O ITCMD, de competência estadual, é calculado sobre o valor venal dos bens transmitidos, respeitando-se a alíquota máxima de 8 % definida pelo Senado Federal via Resolução nº 9/1992. Alguns estados aplicam percentuais fixos (por exemplo, São Paulo adota 4 %), enquanto outros já têm estrutura de alíquotas progressivas (caso de Santa Catarina e Rio de Janeiro). Essa diversidade regional estimula a adoção de estratégias preventivas.

2.2 Alterações introduzidas pela reforma

A Emenda Constitucional nº 132/2023 estabeleceu que o ITCMD será progressivo em razão do valor do quinhão, do legado ou da doação, exigindo que os estados adotem faixas escalonadas de alíquota.
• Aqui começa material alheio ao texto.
(* ===== verification/Types.v ===== *)
(** * Supporting types of the consensus state machine

    [xrpld/consensus/src/algorithm/types.rs]: participation modes, phases, the
    phase timer, the close times reported by peers, the result of a round and
    [participants_needed]. *)

From S2P Require Import Prelude Chrono Params Proposal DisputedTx.

Inductive ConsensusMode := Proposing | Observing | WrongLedger | SwitchedLedger.
Inductive ConsensusPhase := Open | Establish | Accepted.
Inductive ConsensusState := No | MovedOn | Expired | Yes.

#[global] Instance ConsensusMode_eq_dec : EqDecision ConsensusMode.
Proof. solve_decision. Defined.
#[global] Instance ConsensusPhase_eq_dec : EqDecision ConsensusPhase.
Proof. solve_decision. Defined.
#[global] Instance ConsensusState_eq_dec : EqDecision ConsensusState.
Proof. solve_decision. Defined.

(** ** [ConsensusTimer] *)

Record ConsensusTimer := mkTimer {
  timer_start : option Z;        (* Instant *)
  timer_dur : Z                  (* Duration *)
}.

Definition timer_default : ConsensusTimer := mkTimer None 0.
Definition timer_read (t : ConsensusTimer) : Z := timer_dur t.
Definition timer_tick_fixed (fixed : Z) (t : ConsensusTimer) : outcome ConsensusTimer :=
  d ← duration_add (timer_dur t) fixed; mret (mkTimer (timer_start t) d).
Definition timer_reset (tp : Z) (t : ConsensusTimer) : ConsensusTimer := mkTimer (Some tp) 0.
Definition timer_tick_to (tp : Z) (t : ConsensusTimer) : ConsensusTimer :=
  match timer_start t with
  | Some start => mkTimer (timer_start t) (saturating_duration_since tp start)
  | None => t
  end.

(** ** [ConsensusCloseTimes] *)

Record ConsensusCloseTimes := mkCloseTimes {
  ct_peers : gmap NetClockTimePoint Z;   (* BTreeMap<NetClockTimePoint, i32> *)
  ct_self : NetClockTimePoint
}.
Definition close_times_default : ConsensusCloseTimes := mkCloseTimes ∅ net_clock_default.

(** ** [ConsensusResult] *)

Section Result.
Context {TxSet NodeId LedgerId TxSetId Tx TxId : Type}.
Context `{Countable NodeId} `{Countable TxSetId} `{Countable TxId}.

Record ConsensusResult := mkResult {
  txns : TxSet;
  res_position : ConsensusProposal NodeId LedgerId TxSetId;
  disputes : gmap TxId (DisputedTx Tx TxId NodeId);
  compares : gset TxSetId;
  round_time : ConsensusTimer;
  res_state : ConsensusState;
  proposers : Z                (* usize *)
}.

(** The id of the set is asserted to be the one the position names. *)
Definition new_result (t : TxSet) (p : ConsensusProposal NodeId LedgerId TxSetId)
    (txns_id : TxSetId) : outcome ConsensusResult :=
  _ ← assert_that (bool_decide (txns_id = position p));
  mret (mkResult t p ∅ ∅ timer_default No 0).

Lemma new_result_Ok t p i r :
  new_result t p i = Ok r <-> i = position p /\ r = mkResult t p ∅ ∅ timer_default No 0.
Proof.
  unfold new_result. case_bool_decide; simpl; split; [intros [= <-] | intros [_ ->] | | intros [? _]]; done.
Qed.
End Result.
Arguments ConsensusResult TxSet NodeId LedgerId TxSetId Tx TxId {_ _ _ _ _ _}.

(** ** [participants_needed] *)

Definition participants_needed (participants percent : Z) : Z :=
  let result :=
    Z.quot (wrap_i32 (wrap_i32 (participants * percent) + Z.quot percent 2)) 100 in
  if result =? 0 then 1 else result.

Lemma participants_needed_value n pct :
  1 <= n <= 20000000 -> 0 <= pct <= 100 ->
  participants_needed n pct = Z.max 1 ((n * pct + pct / 2) / 100).
Proof.
  intros Hn Hp. assert (0 <= n * pct <= 2000000000) by nia.
  assert (0 <= pct / 2 <= 50) by machine.
  unfold participants_needed. rewrite (Z.quot_div_nonneg pct 2) by lia.
  rewrite (wrap_i32_id (n * pct)) by machine.
  rewrite wrap_i32_id by machine. rewrite Z.quot_div_nonneg by lia.
  assert (0 <= (n * pct + pct / 2) / 100) by (apply Z.div_pos; lia).
  destruct (Z.eqb_spec ((n * pct + pct / 2) / 100) 0); lia.
Qed.

(** for a percentage and a number of participants whose product fits in
    [i32], the number of participants needed is at least one, at most the number
    of participants, grows with the number of participants, and misses the exact
    share [participants * percent / 100] by less than one participant unless the
    floor of one applies. *)
Theorem participants_needed_spec n pct :
  1 <= n <= 20000000 -> 0 <= pct <= 100 ->
  let r := participants_needed n pct in
  1 <= r <= n
  /\ (r = 1 \/ Z.abs (100 * r - n * pct) < 100)
  /\ (forall n', n <= n' <= 20000000 -> r <= participants_needed n' pct).
Proof.
  intros Hn Hp r. subst r. rewrite (participants_needed_value n) by done.
  assert (0 <= pct / 2 <= 50) as Hh by machine.
  split_and!; [lia | | |].
  - assert ((n * pct + pct / 2) / 100 < n + 1); [|lia].
    apply Z.div_lt_upper_bound; nia.
  - destruct (Z.max_spec 1 ((n * pct + pct / 2) / 100)) as [[? ->]|[? ->]]; [right|by left].
    pose proof (Z.div_mod (n * pct + pct / 2) 100 ltac:(lia)).
    pose proof (Z.mod_pos_bound (n * pct + pct / 2) 100 ltac:(lia)). lia.
  - intros n' Hn'. rewrite (participants_needed_value n') by lia.
    assert ((n * pct + pct / 2) / 100 <= (n' * pct + pct / 2) / 100)
      by (apply Z.div_le_mono; nia). lia.
Qed.

Lemma participants_needed_spec_witness :
  participants_needed 5 70 = 3 /\ 1 <= participants_needed 5 70 <= 5.
Proof.
  split; [reflexivity|].
  refine (proj1 (participants_needed_spec 5 70 _ _)); lia.
Defined.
Além disso, a reforma definiu disposições transitórias para a competência tributária em casos que envolvam bens situados no exterior, até que venha a ser editada lei complementar federal para disciplinar essas hipóteses. 
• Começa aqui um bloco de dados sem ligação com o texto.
(* ===== verification/TrieInsert.v ===== *)
(** * Insertion into the trie

    [find] stops at a node whose span the ledger enters; [insert] splits that
    span, adds a branch, and raises the supports.  Each step is described on the
    live nodes and shown to preserve the invariant. *)

From S2P Require Import Prelude LedgerTrie TrieInvariant.

Section Insert.
Context {L Id : Type} `{!TrieLedger L Id} `{!EqDecision Id} `{!TotalOrd Id}.
Context (valid : L -> Prop) `{!TrieLedgerLaws L Id valid}.
Implicit Types t : LedgerTrie L.
Implicit Types n : Node L.
Implicit Types h : gmap nat (Node L).
Notation heap_ok := (heap_ok valid).
Notation trie_ok := (trie_ok valid).
Notation span_ok := (span_ok valid).

(** ** [find] *)

(** The place [find] returns: the ledger enters the span of [loc] and leaves
    it at [d]; past the end of the span no child of [loc] continues it. *)
Record found t (l : L) (loc : nat) (d : Z) : Prop := {
  found_node : exists n, heap t !! loc = Some n /\ d = span_diff (span n) l
    /\ start (span n) < d <= end_ (span n)
    /\ (d = end_ (span n) -> forall c cn, c ∈ children n -> heap t !! c = Some cn ->
          span_diff (span cn) l <= d)
}.

Lemma find_child_spec t l pos cs :
  (forall c, c ∈ cs -> is_Some (heap t !! c)) ->
  exists o, find_child t l pos cs = Ok o /\
    match o with
    | Some (c, p) => exists cn, c ∈ cs /\ heap t !! c = Some cn
        /\ p = span_diff (span cn) l /\ pos < p
    | None => forall c cn, c ∈ cs -> heap t !! c = Some cn -> span_diff (span cn) l <= pos
    end.
Proof.
  induction cs as [|c cs IH]; intros Hcs; simpl.
  { exists None. split; [done|]. intros c cn Hc. by apply elem_of_nil in Hc. }
  destruct (Hcs c ltac:(left)) as [cn Hc].
  rewrite (get_node_live _ _ _ Hc). simpl. rewrite (heap_live _ _ _ Hc). simpl.
  destruct (Z.ltb_spec pos (span_diff (span cn) l)).
  - eexists. split; [done|]. exists cn. split_and!; auto. left.
  - destruct IH as (o & Eo & Ho); [intros; apply Hcs; by right|].
    exists o. split; [done|]. destruct o as [[c' p]|].
    + destruct Ho as (cn' & ? & ?). exists cn'. split; [by right|done].
    + intros c' cn' [->|Hin]%elem_of_cons Hc'; [|by eauto].
      assert (cn' = cn) as -> by congruence. done.
Qed.

Lemma span_diff_range (s : Span L) l : span_ok s -> start s <= span_diff s l <= end_ s.
Proof. intros []. unfold span_diff, span_clamp. lia. Qed.

Lemma find_loop_spec fuel t l curr n :
  heap_ok (heap t) -> heap t !! curr = Some n ->
  start (span n) < span_diff (span n) l ->
  (above (heap t) (start (span n)) <= fuel)%nat ->
  exists loc d, find_loop fuel t l curr (span_diff (span n) l) = Ok (loc, d)
    /\ found t l loc d.
Proof.
  intros H. revert curr n. induction fuel as [|fuel IH]; intros curr n Hc Hst Hf.
  { pose proof (above_pos (heap t) curr n Hc). lia. }
  pose proof (span_diff_range (span n) l (h_span _ _ H _ _ Hc)).
  simpl. rewrite (get_node_live _ _ _ Hc). simpl.
  destruct (Z.eqb_spec (span_diff (span n) l) (end_ (span n))) as [Heq|Hneq].
  - destruct (find_child_spec t l (span_diff (span n) l) (children n)) as (o & Eo & Ho).
    { intros c Hin. destruct (h_children _ _ H _ _ _ Hc Hin) as (cn & ? & _). eauto. }
    rewrite Eo. simpl. destruct o as [[c p]|].
    + destruct Ho as (cn & Hin & Hcn & -> & Hlt).
      destruct (child_start valid _ _ _ _ H Hc Hin) as (cn' & Hcn' & _ & Hs & Hlt' & _).
      assert (cn' = cn) as -> by congruence.
      apply IH; [done | lia |]. pose proof (above_lt _ _ _ _ Hc Hlt'). lia.
    + exists curr, (span_diff (span n) l). split; [done|]. split.
      exists n. split_and!; auto; lia.
  - exists curr, (span_diff (span n) l). split; [done|]. split.
    exists n. split_and!; auto; lia.
Qed.

Lemma span_genesis_eq : span_genesis = mkSpan 0 1 genesis.
Proof. unfold span_genesis. by rewrite (genesis_seq (valid := valid)). Qed.

Lemma find_spec t l :
  heap_ok (heap t) -> valid l ->
  exists loc d, find t l = Ok (loc, d) /\ found t l loc d.
Proof.
  intros H Hl. destruct (h_root _ _ H) as (r & Hr & _ & Hs).
  unfold find. rewrite (get_node_live _ _ _ Hr). simpl.
  apply find_loop_spec; [done | done | | apply above_bound].
  rewrite Hs, span_genesis_eq. unfold span_diff, span_clamp. simpl.
  pose proof (mismatch_genesis l Hl). lia.
Qed.

(** The three spans cut at the place found. *)
Lemma cut_spans t l loc d n :
  heap_ok (heap t) -> valid l -> found t l loc d -> heap t !! loc = Some n ->
  span_before (span n) d = Some (mkSpan (start (span n)) d (ledger (span n)))
  /\ span_from (span n) d
     = (if d <? end_ (span n) then Some (mkSpan d (end_ (span n)) (ledger (span n))) else None)
  /\ span_from (span_from_ledger l 0) d
     = (if d <? seq l + 1 then Some (mkSpan d (seq l + 1) l) else None)
  /\ d <= seq l + 1 /\ d <= mismatch (ledger (span n)) l
  /\ start (span n) < d <= end_ (span n)
  /\ (loc = ROOT -> d = end_ (span n)).
Proof.
  intros H Hl [(n' & Hn' & Hd & Hrange & _)] Hn. assert (n' = n) as -> by congruence.
  pose proof (h_span _ _ H _ _ Hn) as Hsp. destruct Hsp as [Hv Hne He].
  pose proof (seq_range l Hl). pose proof (mismatch_le _ _ Hv Hl).
  assert (d <= mismatch (ledger (span n)) l) by (unfold span_diff, span_clamp in Hd; lia).
  unfold span_before, span_from, span_sub, span_clamp, span_from_ledger. simpl.
  rewrite (wrap_u32_id (seq l + 1)) by machine.
  split_and!; try lia.
  - rewrite (proj2 (Z.ltb_lt _ _)) by lia. do 2 f_equal; lia.
  - destruct (Z.ltb_spec d (end_ (span n)));
      [rewrite (proj2 (Z.ltb_lt _ _)) by lia; do 2 f_equal; lia|].
    by rewrite (proj2 (Z.ltb_ge _ _)) by lia.
  - destruct (Z.ltb_spec d (seq l + 1));
      [rewrite (proj2 (Z.ltb_lt _ _)) by lia; do 2 f_equal; lia|].
    by rewrite (proj2 (Z.ltb_ge _ _)) by lia.
  - intros ->. destruct (h_root _ _ H) as (r & Hr & _ & Hs).
    assert (r = n) as -> by congruence. rewrite Hs, span_genesis_eq in *. simpl in *. lia.
Qed.
End Insert.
Outra alteração relevante refere-se à mudança do critério de competência para bens móveis, títulos e créditos: passa a prevalecer o domicílio do de cujus ou do doador, em detrimento do local onde se processa o inventário (ou arbitragem do local do tabelião) em determinadas situações. 
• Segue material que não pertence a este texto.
(* ===== verification/TrieRemove.v ===== *)
(** * Removal from the trie

    [remove] lowers the support of a tip and then compresses: walking to the
    root, a node without support of its own is spliced out when it has no child
    or a single one. *)

From S2P Require Import Prelude LedgerTrie TrieInvariant TrieInsert.

(** ** Splicing a node out *)

Section Splice.
Context {L Id : Type} `{!TrieLedger L Id} `{!EqDecision Id} `{!TotalOrd Id}.
Context (valid : L -> Prop) `{!TrieLedgerLaws L Id valid}.
Implicit Types t : LedgerTrie L.
Implicit Types n : Node L.
Implicit Types h : gmap nat (Node L).
Notation heap_ok := (heap_ok valid).
Notation span_ok := (span_ok valid).

(** A child of the spliced node [n]: its span now begins where [n]'s did. *)
Definition adopted (p : nat) n (m : Node L) : Node L :=
  set_parent (Some p)
    (set_span (mkSpan (start (span n)) (end_ (span m)) (ledger (span m))) m).
Definition adopt (p : nat) n h : gmap nat (Node L) :=
  map_imap (fun j m => Some (if decide (j ∈ children n) then adopted p n m else m)) h.

(** The live nodes once [loc] is replaced by its children below [p]. *)
Definition splice_heap h (loc p : nat) n (pn : Node L) : gmap nat (Node L) :=
  delete loc (<[p := set_children (filter (fun c => c ≠ loc) (children pn) ++ children n) pn]>
    (adopt p n h)).

Lemma adopt_lookup p n h j :
  adopt p n h !! j = (fun m => if decide (j ∈ children n) then adopted p n m else m) <$> h !! j.
Proof. unfold adopt. rewrite map_lookup_imap. by destruct (h !! j). Qed.

Section Place.
Context (h : gmap nat (Node L)) (loc p : nat) (n pn : Node L) (H : heap_ok h).
Context (Hloc : h !! loc = Some n) (Hp : parent n = Some p) (Hpn : h !! p = Some pn).

Lemma splice_facts :
  loc <> ROOT /\ loc ∈ children pn /\ start (span n) = end_ (span pn)
  /\ p <> loc /\ p ∉ children n /\ loc ∉ children n.
Proof.
  destruct (parent_start valid _ _ _ _ _ H Hloc Hp Hpn) as (? & ? & ? & Hlt).
  split_and!; auto.
  - intros ->. simplify_eq. lia.
  - intros Hc. destruct (child_start valid _ _ _ _ H Hloc Hc) as (? & ? & _ & _ & ? & _).
    simplify_eq. lia.
  - by eapply (not_own_child valid).
Qed.

Lemma splice_lookup j m :
  splice_heap h loc p n pn !! j = Some m <->
  j <> loc /\
  ((j = p /\ m = set_children (filter (fun c => c ≠ loc) (children pn) ++ children n) pn)
   \/ (j <> p /\ exists m0, h !! j = Some m0
        /\ m = if decide (j ∈ children n) then adopted p n m0 else m0)).
Proof using Type.
  clear H Hloc Hp Hpn.
  unfold splice_heap. rewrite lookup_delete_Some, lookup_insert_Some, adopt_lookup, fmap_Some.
  naive_solver.
Qed.

(** Every surviving node, with its fields before the splice. *)
Lemma splice_old j m :
  splice_heap h loc p n pn !! j = Some m ->
  exists m0, h !! j = Some m0 /\ j <> loc /\ tip_support m = tip_support m0
    /\ branch_support m = branch_support m0 /\ live m = live m0
    /\ end_ (span m) = end_ (span m0) /\ ledger (span m) = ledger (span m0)
    /\ (j = p \/ children m = children m0).
Proof.
  intros [Hj [[-> ->]|(Hjp & m0 & Hm0 & ->)]]%splice_lookup; [exists pn; by auto 10|].
  exists m0. case_decide; simpl; auto 10.
Qed.

Lemma splice_branch_at c : c <> loc -> branch_at (splice_heap h loc p n pn) c = branch_at h c.
Proof.
  intros Hc. unfold branch_at, splice_heap. rewrite lookup_delete_ne by done.
  destruct (decide (c = p)) as [->|].
  - by rewrite lookup_insert_eq, Hpn.
  - rewrite lookup_insert_ne, adopt_lookup by done. destruct (h !! c); simpl; [|done].
    by case_decide.
Qed.

(** A sum over the nodes that ignores links and the start of the span. *)
Lemma msum_splice f :
  (forall cs m, f (set_children cs m) = f m) -> (forall m, f (adopted p n m) = f m) ->
  msum f (splice_heap h loc p n pn) = msum f h - f n.
Proof.
  intros Hfc Hfa. destruct splice_facts as (_ & _ & _ & Hpl & Hpc & Hlc). unfold splice_heap.
  rewrite (msum_delete f loc n).
  2:{ rewrite lookup_insert_ne, adopt_lookup, Hloc by done. simpl. by rewrite decide_False. }
  rewrite (msum_insert_old f p pn).
  2:{ rewrite adopt_lookup, Hpn. simpl. by rewrite decide_False. }
  rewrite Hfc. assert (msum f (adopt p n h) = msum f h) as ->; [|lia].
  clear H Hloc Hp Hpn. induction h as [|i x h' Hi IH] using map_ind; [done|].
  assert (adopt p n (<[i := x]> h')
    = <[i := if decide (i ∈ children n) then adopted p n x else x]> (adopt p n h')) as ->.
  { apply map_eq. intros j. rewrite adopt_lookup.
    destruct (decide (j = i)) as [->|]; [by rewrite !lookup_insert_eq|].
    by rewrite !lookup_insert_ne, adopt_lookup. }
  rewrite !msum_insert_new by (rewrite ?adopt_lookup, ?Hi; done). rewrite IH.
  case_decide; rewrite ?Hfa; done.
Qed.

Lemma splice_heap_ok : heap_ok (splice_heap h loc p n pn).
Proof.
  destruct splice_facts as (Hlr & Hlp & Hst & Hpl & Hpc & Hlc).
  assert (forall q qn, h !! q = Some qn -> q <> loc -> exists qn',
    splice_heap h loc p n pn !! q = Some qn' /\ end_ (span qn') = end_ (span qn)
    /\ (forall c, c ∈ children qn -> c <> loc -> c ∈ children qn')) as Hold.
  { intros q qn Hq Hql. destruct (decide (q = p)) as [->|Hqp].
    - simplify_eq. eexists. split; [apply splice_lookup; by auto|]. split; [done|].
      intros c Hc Hcl. simpl. apply elem_of_app. left. by apply list_elem_of_filter.
    - eexists. split; [apply splice_lookup; by eauto 10|]. case_decide; auto. }
  split.
  - destruct (h_root _ _ H) as (r & Hr & Hrp & Hrs).
    destruct (decide (ROOT = p)) as [Heq|Hne].
    + assert (r = pn) as -> by congruence. eexists.
      split; [rewrite Heq; apply splice_lookup; by auto|]. done.
    + exists r. split; [|done]. apply splice_lookup. split; [done|]. right. split; [done|].
      exists r. split; [done|]. rewrite decide_False; [done|]. intros Hc.
      by destruct (child_start valid _ _ _ _ H Hloc Hc) as (? & ? & _ & _ & _ & []).
  - intros i m [Hil [[-> ->]|(Hip & m0 & Hm0 & ->)]]%splice_lookup Hir.
    + destruct (h_parent _ _ H _ _ Hpn Hir) as (q & qn & Hq & Hqn & Hin & Hs).
      destruct (parent_start valid _ _ _ _ _ H Hpn Hq Hqn) as (_ & _ & _ & Hlt).
      destruct (Hold q qn Hqn) as (qn' & Hqn' & He & Hc).
      { intros ->. assert (qn = n) as -> by congruence.
        pose proof (span_nonempty _ _ (h_span _ _ H _ _ Hpn)). lia. }
      exists q, qn'. split_and!; [done.. | by apply Hc | simpl; congruence].
    + destruct (h_parent _ _ H _ _ Hm0 Hir) as (q & qn & Hq & Hqn & Hin & Hs).
      destruct (decide (q = loc)) as [->|Hql].
      * simplify_eq. rewrite decide_True by done. eexists p, _.
        split_and!; [done | apply splice_lookup; by auto | | done].
        simpl. apply elem_of_app. by right.
      * rewrite decide_False.
        2:{ intros Hc. destruct (h_children _ _ H _ _ _ Hloc Hc) as (? & ? & ?). congruence. }
        destruct (Hold q qn Hqn Hql) as (qn' & Hqn' & He & Hc).
        exists q, qn'. split_and!; [done.. | by apply Hc | congruence].
  - intros i m c [Hil [[-> ->]|(Hip & m0 & Hm0 & ->)]]%splice_lookup Hc.
    + simpl in Hc. apply elem_of_app in Hc as [[Hcl Hc]%list_elem_of_filter|Hc].
      * destruct (child_start valid _ _ _ _ H Hpn Hc) as (cn & Hcn & Hcp & _ & Hlt & _).
        exists cn. split; [|done]. apply splice_lookup. split; [done|]. right.
        split; [intros ->; simplify_eq; lia|]. exists cn. split; [done|].
        rewrite decide_False; [done|]. intros Hcc.
        destruct (h_children _ _ H _ _ _ Hloc Hcc) as (? & ? & ?). congruence.
      * destruct (child_start valid _ _ _ _ H Hloc Hc) as (cn & Hcn & Hcp & _ & Hlt & _).
        exists (adopted p n cn). split; [|done]. apply splice_lookup.
        split; [by intros ->|]. right. split; [by intros ->|].
        exists cn. by rewrite decide_True.
    + assert (c ∈ children m0) as Hc0 by by case_decide.
      destruct (child_start valid _ _ _ _ H Hm0 Hc0) as (cn & Hcn & Hcp & _ & Hlt & _).
      assert (c <> loc) by (intros ->; congruence).
      destruct (decide (c = p)) as [->|].
      * simplify_eq. eexists. split; [apply splice_lookup; by auto|]. done.
      * exists cn. split; [|done]. apply splice_lookup. split; [done|]. right. split; [done|].
        exists cn. split; [done|]. rewrite decide_False; [done|]. intros Hcc.
        destruct (h_children _ _ H _ _ _ Hloc Hcc) as (? & ? & ?). congruence.
  - intros i m [Hil [[-> ->]|(Hip & m0 & Hm0 & ->)]]%splice_lookup; simpl.
    + apply NoDup_app. split_and!.
      * apply NoDup_filter. by eapply h_nodup.
      * intros c [_ Hc]%list_elem_of_filter Hcc.
        destruct (h_children _ _ H _ _ _ Hloc Hcc) as (? & ? & ?).
        destruct (h_children _ _ H _ _ _ Hpn Hc) as (? & ? & ?). congruence.
      * by eapply h_nodup.
    + case_decide; exact (h_nodup _ _ H i m0 Hm0).
  - intros i m [Hil [[-> ->]|(Hip & m0 & Hm0 & ->)]]%splice_lookup; [exact (h_span _ _ H _ _ Hpn)|].
    case_decide as Hc; [|by eapply (h_span _ _ H)].
    destruct (child_start valid _ _ _ _ H Hloc Hc) as (cn & Hcn & _ & Hs & Hlt & _). simplify_eq.
    destruct (h_span _ _ H _ _ Hm0) as [? ? ?]. destruct (h_span _ _ H _ _ Hloc) as [? ? ?].
    split; simpl; [done | lia | done].
  - intros i m (m0 & Hm0 & _ & _ & _ & -> & _)%splice_old. by eapply h_live.
Qed.

Lemma splice_support :
  tip_support n = 0 -> support_ok h None -> support_ok (splice_heap h loc p n pn) None.
Proof.
  intros Ht0 Hs. destruct splice_facts as (Hlr & Hlp & Hst & Hpl & Hpc & Hlc).
  assert (forall cs, loc ∉ cs -> child_sum (splice_heap h loc p n pn) cs = child_sum h cs) as Hsum.
  { intros cs Hcs. apply zsum_ext. intros c Hc. apply splice_branch_at. by intros ->. }
  split.
  - intros i m [Hil [[-> ->]|(Hip & m0 & Hm0 & ->)]]%splice_lookup.
    + pose proof (s_branch _ _ Hs _ _ Hpn) as Hb. pose proof (s_branch _ _ Hs _ _ Hloc) as Hbn.
      simpl in *. rewrite Hsum.
      2:{ rewrite elem_of_app, list_elem_of_filter. tauto. }
      unfold child_sum in *. rewrite zsum_app.
      rewrite (zsum_without (branch_at h) _ loc (h_nodup _ _ H _ _ Hpn) Hlp) in Hb.
      unfold branch_at at 1 in Hb. rewrite Hloc in Hb. lia.
    + pose proof (s_branch _ _ Hs _ _ Hm0) as Hb. simpl in *.
      assert (children (if decide (i ∈ children n) then adopted p n m0 else m0) = children m0)
        as -> by by case_decide.
      rewrite Hsum.
      2:{ intros Hc. destruct (h_children _ _ H _ _ _ Hm0 Hc) as (? & ? & ?). congruence. }
      case_decide; simpl; lia.
  - intros i m (m0 & Hm0 & _ & -> & _)%splice_old. by eapply s_tip.
  - intros i m (m0 & Hm0 & _ & _ & -> & _)%splice_old. by eapply s_pos.
  - rewrite splice_branch_at by done. unfold total_support.
    rewrite msum_splice, Ht0 by done. pose proof (s_total _ _ Hs) as Htot.
    unfold total_support in Htot. simpl in *. lia.
Qed.

Lemma splice_compressed ex :
  ex = None \/ ex = Some loc -> compressed h ex -> compressed (splice_heap h loc p n pn) (Some p).
Proof.
  intros Hex Hc i m (m0 & Hm0 & Hil & Ht & _ & _ & _ & _ & [->|Hch])%splice_old Hir Hip Ht0;
    [done|]. rewrite Hch. apply (Hc i m0 Hm0 Hir); [|congruence].
  destruct Hex as [->| ->]; congruence.
Qed.

Lemma splice_size : size (splice_heap h loc p n pn) = (size h - 1)%nat.
Proof.
  destruct splice_facts as (_ & _ & _ & Hpl & Hpc & Hlc). unfold splice_heap.
  assert (size (adopt p n h) = size h) as Hsz.
  { rewrite <- !(size_dom (D := gset nat)). f_equal. apply set_eq. intros j.
    rewrite !elem_of_dom, adopt_lookup. by rewrite fmap_is_Some. }
  rewrite map_size_delete_Some, map_size_insert_Some, Hsz; [lia | |].
  - rewrite adopt_lookup, Hpn. eauto.
  - rewrite lookup_insert_ne, adopt_lookup, Hloc by done. eauto.
Qed.
End Place.
End Splice.

(** ** [remove] *)

Section RemoveSpec.
Context {L Id : Type} `{!TrieLedger L Id} `{!EqDecision Id} `{!TotalOrd Id}.
Context (valid : L -> Prop) `{!TrieLedgerLaws L Id valid}.
Implicit Types t : LedgerTrie L.
Implicit Types n : Node L.
Implicit Types h : gmap nat (Node L).
Notation heap_ok := (heap_ok valid).
Notation trie_ok := (trie_ok valid).
Notation rearranged := (rearranged valid).

Lemma live_children_all t cs :
  (forall c, c ∈ cs -> is_Some (heap t !! c)) -> live_children t cs = Ok cs.
Proof.
  induction cs as [|c cs IH]; intros Hcs; simpl; [done|].
  destruct (Hcs c ltac:(left)) as [cn Hc]. rewrite (get_node_live _ _ _ Hc). simpl.
  rewrite IH by (intros; apply Hcs; by right). simpl. by rewrite (heap_live _ _ _ Hc).
Qed.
2.3 Decisão recente do STF sobre ITCMD em heranças e doações do exterior

Além das mudanças legislativas, é relevante destacar a recente decisão do Supremo Tribunal Federal, no julgamento da ministra Cármen Lúcia em dois casos distintos, que reforçou o seguinte posicionamento: os estados e o Distrito Federal não podem instituir a cobrança do ITCMD em casos de heranças ou doações com elementos de conexão internacional (por exemplo, domicílio ou bens no exterior) sem a edição de lei complementar federal. 

Na prática, essa jurisprudência sustenta que heranças e doações recebidas do exterior não são tributáveis por ITCMD até que haja regulamentação nacional expressa. Entre os efeitos do julgamento, o STF modulou os efeitos da decisão, de modo que ela produza efeitos “ex nunc”, preservando situações já consolidadas até então. 

Essa decisão se interliga diretamente com o planejamento sucessório internacional: famílias com patrimônio ou herdeiros fora do Brasil devem considerar essa lacuna normativa e a segurança que ela proporciona no momento, enquanto a lei complementar não for editada.

3. Implicações Práticas e Estratégias Recomendadas

A conjugação da progressividade tributária e as limitações impostas pela decisão do STF intensificam a urgência e a sofisticação do planejamento sucessório. Algumas estratégias recomendadas:

  • Doações em vida com reserva de usufruto: permitem antecipar a transmissão patrimonial, garantindo ao doador o direito de uso até o seu falecimento.

  • Utilização de cláusulas restritivas (inalienabilidade, incomunicabilidade etc.): reforçam a proteção dos bens frente a disputas e credores.

  • Testamento estratégico: permite organizar antecipadamente a distribuição de bens, respeitando a legítima e aproveitando a parte disponível.

  • Constituição de holdings patrimoniais (pessoas jurídicas): centralizam ativos familiares e facilitam a governança e o controle, além de auxiliar na otimização tributária.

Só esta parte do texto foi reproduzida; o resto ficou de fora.